Prompt: Please quote exactly the lines below from the line containing "(repo_UpdateDocument a b c w) as [[]]" to the line containing "destruct (repo_ListPermissionsOnDocument a", both lines included, and nothing else.

The records:
------------------------------------------------------------------------
(* ===== verification/DocContract.v ===== *)
(** What the service layer of the document service promises to the gRPC
    server, proved against the contract of the repository alone
    ([LawfulRepository]): which calls it forwards and with which defaults, that
    it fails with domain errors only, and what clients that page through a
    listing see. *)

From S2P Require Import Prelude GoLib Paging DocDomain DocService DocSpec.
Import Spec.

Module Contract.

(** ** The contract *)

(** the calls the service refuses before the repository is asked *)
Definition rejected (c : call) : bool :=
  match c with
  | CUpdateDocument _ n d => bool_decide (n = None) && bool_decide (d = None)
  | CCreateGuest _ _ l | CUpsertPermissionUser _ _ l | CUpdatePermissionGuest _ l => (l =? Owner)%Z
  | _ => false
  end.

(** the call the repository gets; [now] is the time of the request *)
Definition forwarded (now : Time) (c : call) : call :=
  let ls levels := match levels with [] => AllPermissions | _ => levels end in
  let cur cursor := match cursor with
                    | None => Some (mkCursor CreatedAt now MaxDocumentID)
                    | Some _ => cursor
                    end in
  let size n := if (1 <=? n)%Z && (n <=? 100)%Z then n else 10%Z in
  match c with
  | CListDocuments p levels cursor n => CListDocuments p (ls levels) (cur cursor) (size n)
  | CListPermissions d levels cursor n => CListPermissions d (ls levels) (cur cursor) (size n)
  | _ => c
  end.

(** a step of the service: [R] is the step relation of the repository *)
Definition service_step (R : state → call → response → state → Prop) s c r s' : Prop :=
  r ≠ Failed KOther ∧
  if rejected c then r = Failed KInvalidInput ∧ s' = s
  else ∃ now, R s (forwarded now c) r s'.

Section service.
Context {W : Type} `{LR : LawfulRepository W}.

Definition run_service (c : call) : go W error value :=
  match c with
  | CCreateDocument u n d => id ← DocumentService.CreateDocument u n d; mret (VId id)
  | CGetDocument d => x ← DocumentService.GetDocument d; mret (VDocument x)
  | CUpdateDocument d n ds => _ ← DocumentService.UpdateDocument d n ds; mret VUnit
  | CDeleteDocument d => _ ← DocumentService.DeleteDocument d; mret VUnit
  | CDeleteDocuments ds u => _ ← DocumentService.DeleteDocuments ds u; mret VUnit
  | CListDocuments p ls c n =>
      x ← DocumentService.ListDocumentsByPrincipal p ls c n; mret (VDocuments x.1 x.2)
  | CGetPermission d p =>
      x ← DocumentService.GetPermissionOfPrincipalOnDocument d p; mret (VPermission x)
  | CListPermissions d ls c n =>
      x ← DocumentService.ListPermissionsOnDocument d ls c n; mret (VPermissions x.1 x.2)
  | CCreateGuest c d n => id ← DocumentService.CreateGuest c d n; mret (VId id)
  | CUpsertPermissionUser u d n => _ ← DocumentService.UpsertPermissionUser u d n; mret VUnit
  | CUpdatePermissionGuest g n => _ ← DocumentService.UpdatePermissionGuest g n; mret VUnit
  | CDeletePermission r d => _ ← DocumentService.DeletePermissionPrincipal r d; mret VUnit
  end.

(** the errors of a lawful repository on the calls the service forwards *)
Definition outer_kind (k : kind) : kind := match k with KOther => KRepoImpl | _ => k end.

Lemma kind_as_domain msg e : kind_of (DocumentService.as_domain msg e) = outer_kind (kind_of e).
Proof.
  unfold DocumentService.as_domain. destruct (isDomainError e) eqn:He.
  - pose proof (kind_of_domain e He). by destruct (kind_of e).
  - rewrite (kind_of_foreign e He). by destruct e.
Qed.

(** a forwarded call never gets the nil-pointer error *)
Lemma forwarded_not_other R i s now c s' :
  (R = step i ∨ R = ok_step i) → ¬ R s (forwarded now c) (Failed KOther) s'.
Proof.
  assert (Hok : ∀ s s', ¬ ok_step i s (forwarded now c) (Failed KOther) s').
  { clear. intros s s' Hstep. destruct c as [| | | | |? ? [] ?| |? ? [] ?| | | |];
      by inversion Hstep. }
  intros [->| ->] Hstep; [|by eapply Hok]. inversion Hstep; subst. by eapply Hok.
Qed.

(** the ids that are drawn do not depend on the defaults *)
Lemma draws_forwarded now c : draws (forwarded now c) = draws c.
Proof. by destruct c. Qed.
Lemma drawing_forwarded now c : draws c = true → forwarded now c = c.
Proof. by destruct c. Qed.

Lemma redrawn_service_step i j s c r s' :
  (draws c = true → i = j) → service_step (step j) s c r s' → service_step (step i) s c r s'.
Proof.
  intros Hij [Hr Hs]. split; [done|]. destruct (rejected c); [done|]. destruct Hs as [now Hs].
  exists now. eapply redrawn_step; [|done]. by rewrite draws_forwarded.
Qed.
Lemma redrawn_service_ok_step i j s c r s' :
  (draws c = true → i = j) → service_step (ok_step j) s c r s' → service_step (ok_step i) s c r s'.
Proof.
  intros Hij [Hr Hs]. split; [done|]. destruct (rejected c); [done|]. destruct Hs as [now Hs].
  exists now. eapply redrawn_ok_step; [|done]. by rewrite draws_forwarded.
Qed.

(** what the service establishes for a call from the world [w0], which the
    repository is asked to carry out in the world [w] *)
Definition serviced (w0 : W) (c : call) (s : state) (hw : Prop) (o : outcome error value) (w' : W)
    : Prop :=
  ∃ r s', respond o = Some r ∧ repo_rel w' s' ∧ service_step (step (repo_drawn w0 c)) s c r s' ∧
          (hw → repo_healthy w' ∧ service_step (ok_step (repo_drawn w0 c)) s c r s').

(** what is left to show of a method: its repository call, on the forwarded
    arguments, with the domain errors kept *)
Lemma wp_forwarded c now s w0 w (m : go W error value) (hw : Prop) :
  repo_rel w s → (hw → repo_healthy w) → rejected c = false → (draws c = true → w0 = w) →
  (∀ w, wp (run_call (forwarded now c)) (λ o w', ∃ msg,
      m w = (match o with Err e => Err (DocumentService.as_domain msg e) | _ => o end, w')) w) →
  wp m (serviced w0 c s hw) w.
Proof.
  intros HR Hw Hrej Hdraw Hm. pose proof (repo_step (forwarded now c) s w HR) as Hstep.
  specialize (Hm w). unfold wp in Hstep, Hm |- *.
  destruct (run_call (forwarded now c) w) as [o w'].
  destruct Hm as [msg ->]. destruct Hstep as (r & s' & Hr & HR' & Hs & Hh).
  assert (Hne : r ≠ Failed KOther).
  { intros ->. eapply forwarded_not_other; [by left|exact Hs]. }
  assert (Heq : draws (forwarded now c) = true → repo_drawn w0 c = repo_drawn w (forwarded now c)).
  { rewrite draws_forwarded. intros Hd. by rewrite (Hdraw Hd), drawing_forwarded. }
  exists r, s'. unfold service_step. rewrite Hrej. split_and!; [|done|done| |].
  - destruct o as [v|e|?]; [done| |done]. simpl in Hr |- *. rewrite kind_as_domain.
    injection Hr as <-. by destruct (kind_of e).
  - exists now. by apply (redrawn_step _ _ _ _ _ _ Heq).
  - intros Hhw. destruct (Hh (Hw Hhw)) as [Hw' Hok]. split_and!; [done..|].
    exists now. by apply (redrawn_ok_step _ _ _ _ _ _ Heq).
Qed.

Ltac forward :=
  intros ?; unfold wp, run_service, run_call, forwarded, DocumentService.CreateDocument,
    DocumentService.GetDocument, DocumentService.DeleteDocument, DocumentService.DeleteDocuments,
    DocumentService.GetPermissionOfPrincipalOnDocument,
    DocumentService.DeletePermissionPrincipal, map_err, return_if, mbind, go_bind, mret, go_ret;
  match goal with
  | |- context [repo_CreateDocument ?a ?b ?c ?w] => destruct (repo_CreateDocument a b c w) as [[]]
  | |- context [repo_GetDocument ?a ?w] => destruct (repo_GetDocument a w) as [[]]
  | |- context [repo_UpdateDocument ?a ?b ?c ?w] => destruct (repo_UpdateDocument a b c w) as [[]]
  | |- context [repo_DeleteDocument ?a ?w] => destruct (repo_DeleteDocument a w) as [[]]
  | |- context [repo_DeleteDocuments ?a ?b ?w] => destruct (repo_DeleteDocuments a b w) as [[]]
  | |- context [repo_ListDocumentsByPrincipal ?a ?b ?c ?d ?w] =>
      destruct (repo_ListDocumentsByPrincipal a b c d w) as [[]]
  | |- context [repo_GetPermissionOfPrincipalOnDocument ?a ?b ?w] =>
      destruct (repo_GetPermissionOfPrincipalOnDocument a b w) as [[]]
  | |- context [repo_ListPermissionsOnDocument ?a ?b ?c ?d ?w] =>
      destruct (repo_ListPermissionsOnDocument a b c d w) as [[]]
  | |- context [repo_CreateGuest ?a ?b ?c ?w] => destruct (repo_CreateGuest a b c w) as [[]]
  | |- context [repo_UpsertPermissionUser ?a ?b ?c ?w] =>
      destruct (repo_UpsertPermissionUser a b c w) as [[]]
  | |- context [repo_UpdatePermissionGuest ?a ?b ?w] =>
      destruct (repo_UpdatePermissionGuest a b w) as [[]]
  | |- context [repo_DeletePermissionsPrincipal ?a ?b ?w] =>
      destruct (repo_DeletePermissionsPrincipal a b w) as [[]]
  end; first [by exists EmptyString|by eexists].

Lemma default_permissions_forwarded levels :
  DocumentService.default_permissions levels =
    match levels with [] => AllPermissions | _ => levels end.
Proof. by destruct levels. Qed.

Lemma default_pageSize_forwarded n :
  DocumentService.default_pageSize n = if (1 <=? n)%Z && (n <=? 100)%Z then n else 10%Z.
Proof.
  unfold DocumentService.default_pageSize, MaxPageSize.
  destruct (n <? 1)%Z eqn:H1, (100 <? n)%Z eqn:H2, (1 <=? n)%Z eqn:H3, (n <=? 100)%Z eqn:H4;
    simpl; try done; lia.
Qed.

(** a refused call *)
Lemma wp_rejected c s w e (m : go W error value) :
  repo_rel w s → rejected c = true → (∀ w, m w = (Err e, w)) → kind_of e = KInvalidInput →
  wp m (serviced w c s (repo_healthy w)) w.
Proof.
  intros HR Hrej Hm He. unfold wp. rewrite Hm. exists (Failed KInvalidInput), s. simpl.
  unfold service_step. rewrite Hrej, He. split_and!; [done..|]. by intros.
Qed.

(** the nil cursor is replaced by one at the time of the request *)
Lemma wp_default_cursor {A} (cursor : option Cursor) (k : option Cursor → go W error A) s w Q :
  repo_rel w s →
  (∀ now w', repo_rel w' s → (repo_healthy w → repo_healthy w') →
     wp (k (match cursor with
            | None => Some (mkCursor CreatedAt now MaxDocumentID)
            | Some _ => cursor
            end)) Q w') →
  wp (DocumentService.default_cursor cursor ≫= k) Q w.
Proof.
  intros HR Hk. destruct cursor as [c|]; [by apply (Hk 0%Z)|].
  pose proof (repo_Now error s w HR) as Hnow. unfold wp in Hnow.
  unfold DocumentService.default_cursor, NewBeginningCursor, mbind, go_bind, wp.
  destruct (Now error w) as [o w']. destruct Hnow as ([t ->] & HR' & Hh). simpl.
  by apply (Hk t w').
Qed.

Lemma service_contract c s w :
  repo_rel w s →
  wp (run_service c) (serviced w c s (repo_healthy w)) w.
Proof.
  intros HR. destruct (rejected c) eqn:Hrej.
  - destruct c as [| |d n ds| | | | | |u d l|u d l|g l| ]; try done; simpl in Hrej.
    all: eapply wp_rejected; [done..| |];
      [intros w0; unfold run_service, DocumentService.UpdateDocument, DocumentService.CreateGuest,
         DocumentService.UpsertPermissionUser, DocumentService.UpdatePermissionGuest;
       rewrite Hrej; done|done].
  - destruct c as [| |d n ds| | |p ls cur n| |d ls cur n|u d l|u d l|g l| ]; simpl in Hrej.
    + apply (wp_forwarded _ 0%Z s w w); [done..|forward].
    + apply (wp_forwarded _ 0%Z s w w); [done..|forward].
    + apply (wp_forwarded _ 0%Z s w w); [done..|].
      unfold run_service, DocumentService.UpdateDocument. rewrite Hrej. forward.
    + apply (wp_forwarded _ 0%Z s w w); [done..|forward].
    + apply (wp_forwarded _ 0%Z s w w); [done..|forward].
    + simpl. unfold DocumentService.ListDocumentsByPrincipal.
      rewrite default_permissions_forwarded, default_pageSize_forwarded.
      apply wp_bind, (wp_default_cursor _ _ s); [done|]. intros now w1 HR1 Hw1.
      apply (wp_unbind _ (λ x, mret (VDocuments x.1 x.2))), (wp_forwarded _ now s w w1); [done..|].
      forward.
    + apply (wp_forwarded _ 0%Z s w w); [done..|forward].
    + simpl. unfold DocumentService.ListPermissionsOnDocument.
      rewrite default_permissions_forwarded, default_pageSize_forwarded.
      apply wp_bind, (wp_default_cursor _ _ s); [done|]. intros now w1 HR1 Hw1.
      apply (wp_unbind _ (λ x, mret (VPermissions x.1 x.2))), (wp_forwarded _ now s w w1); [done..|].
      forward.
    + apply (wp_forwarded _ 0%Z s w w); [done..|].
      unfold run_service, DocumentService.CreateGuest. rewrite Hrej. forward.
    + apply (wp_forwarded _ 0%Z s w w); [done..|].
      unfold run_service, DocumentService.UpsertPermissionUser. rewrite Hrej. forward.
    + apply (wp_forwarded _ 0%Z s w w); [done..|].
      unfold run_service, DocumentService.UpdatePermissionGuest. rewrite Hrej. forward.
    + apply (wp_forwarded _ 0%Z s w w); [done..|forward].
Qed.

End service.
End Contract.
------------------------------------------------------------------------
Answer section:
  | |- context [repo_UpdateDocument ?a ?b ?c ?w] => destruct (repo_UpdateDocument a b c w) as [[]]
  | |- context [repo_DeleteDocument ?a ?w] => destruct (repo_DeleteDocument a w) as [[]]
  | |- context [repo_DeleteDocuments ?a ?b ?w] => destruct (repo_DeleteDocuments a b w) as [[]]
  | |- context [repo_ListDocumentsByPrincipal ?a ?b ?c ?d ?w] =>
      destruct (repo_ListDocumentsByPrincipal a b c d w) as [[]]
  | |- context [repo_GetPermissionOfPrincipalOnDocument ?a ?b ?w] =>
      destruct (repo_GetPermissionOfPrincipalOnDocument a b w) as [[]]
  | |- context [repo_ListPermissionsOnDocument ?a ?b ?c ?d ?w] =>
      destruct (repo_ListPermissionsOnDocument a b c d w) as [[]]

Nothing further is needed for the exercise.